44% of employees work from once a day to once a week with co-workers based in other countries. Meanwhile, 41% expect their collaboration with co-workers to increase in the next 12 months. 

The data suggests that 83% of respondents who work with colleagues overseas have a difference in time zone of up to 8 hours, thus making communication harder. Despite this, 92% of internationally dispersed teams have a manager operating in the same location as them. This brings many benefits, meaning employees have a point of contact within the same time zone. 

The majority of respondents stated that despite working in different time zones their meetings still take place at reasonable work hours (87%), and for over three-quarters of employees they start and end on time. Despite this, 79% claimed that meetings still take place at a time that is more favourable for one country than another. 
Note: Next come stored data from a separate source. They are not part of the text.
(* src/controllers/admin_controller.cpp:118-126, AdminController::register_routes *)
Definition admin_routes : list Rule :=
  (endpoint Get "/admin/users" (plain AdminUsers) ++ endpoint Get "/admin/users/<int>" (by_int AdminUser)
   ++ endpoint Put "/admin/users/<int>/role" (by_int AdminPutRole)
   ++ endpoint Post "/admin/users/<int>/ban" (by_int AdminBan)
   ++ endpoint Post "/admin/users/<int>/unban" (by_int AdminUnban)
   ++ endpoint Get "/admin/users/<int>/sessions" (by_int AdminSessions)
   ++ endpoint Delete "/admin/users/<int>/sessions" (by_int AdminDeleteSessions)
   ++ endpoint Get "/admin/conversations/<int>" (by_int AdminConversation)
   ++ endpoint Delete "/admin/conversations/<int>" (by_int AdminDeleteConversation)
   ++ endpoint Get "/admin/websockets" (plain AdminWebsockets) ++ endpoint Get "/admin/cache" (plain AdminCache)
   ++ endpoint Get "/admin/jobs" (plain AdminJobs) ++ endpoint Get "/admin/system" (plain AdminSystem)
   ++ endpoint Get "/admin/audit-logs" (plain AdminAudit)
   ++ endpoint Get "/admin/audit-logs/summary" (plain AdminAuditSummary)
   ++ endpoint Get "/admin/features" (plain AdminFeatures)
   ++ endpoint Put "/admin/features/<string>" (by_string AdminPutFeature))%list.

(* src/controllers/docs_controller.cpp:71-80, DocsController::register_routes *)
Definition docs_routes : list Rule :=
  (handler Specification (methods [Get] (CROW_ROUTE "/openapi.json"))
   :: endpoint Get "/openapi.json" Specification ++ [handler Viewer (methods [Get] (CROW_ROUTE "/docs"))])%list.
 David Jani, Content Analyst at Software Advice UK, comments:

“Whilst UK companies appear to be more likely, proportionally, to work with other native English speakers, it is still important for firms to plan for factors that may help facilitate communication. This might include measures like providing follow-up materials and adding extra time for clarifying questions when language barriers do arise.  

Furthermore, respondents in our study who collaborate with international colleagues on a regular basis indicate many benefits of these working arrangements such as improved learning opportunities, networking, and communication. However, as we saw in the findings, it is common for people to work across time zones. In these situations, companies should schedule work and meetings carefully to accommodate everyone’s availability when collaborating directly.”

About Software Advice

Software Advice helps businesses navigate the software buying journey. Industry-specific advisors guide people through the selection process and provide personalised software recommendations. Founded in 2005, Software Advice has helped nearly 800,000 businesses find the right software for their specific needs through 1-on-1 advice, objective research and actionable insights. 

Study Methodology

Software Advice’s 2024 Collaboration and Productivity Survey was conducted online in January 2024 and surveyed 6,490 international respondents, 496 of whom were based in the UK.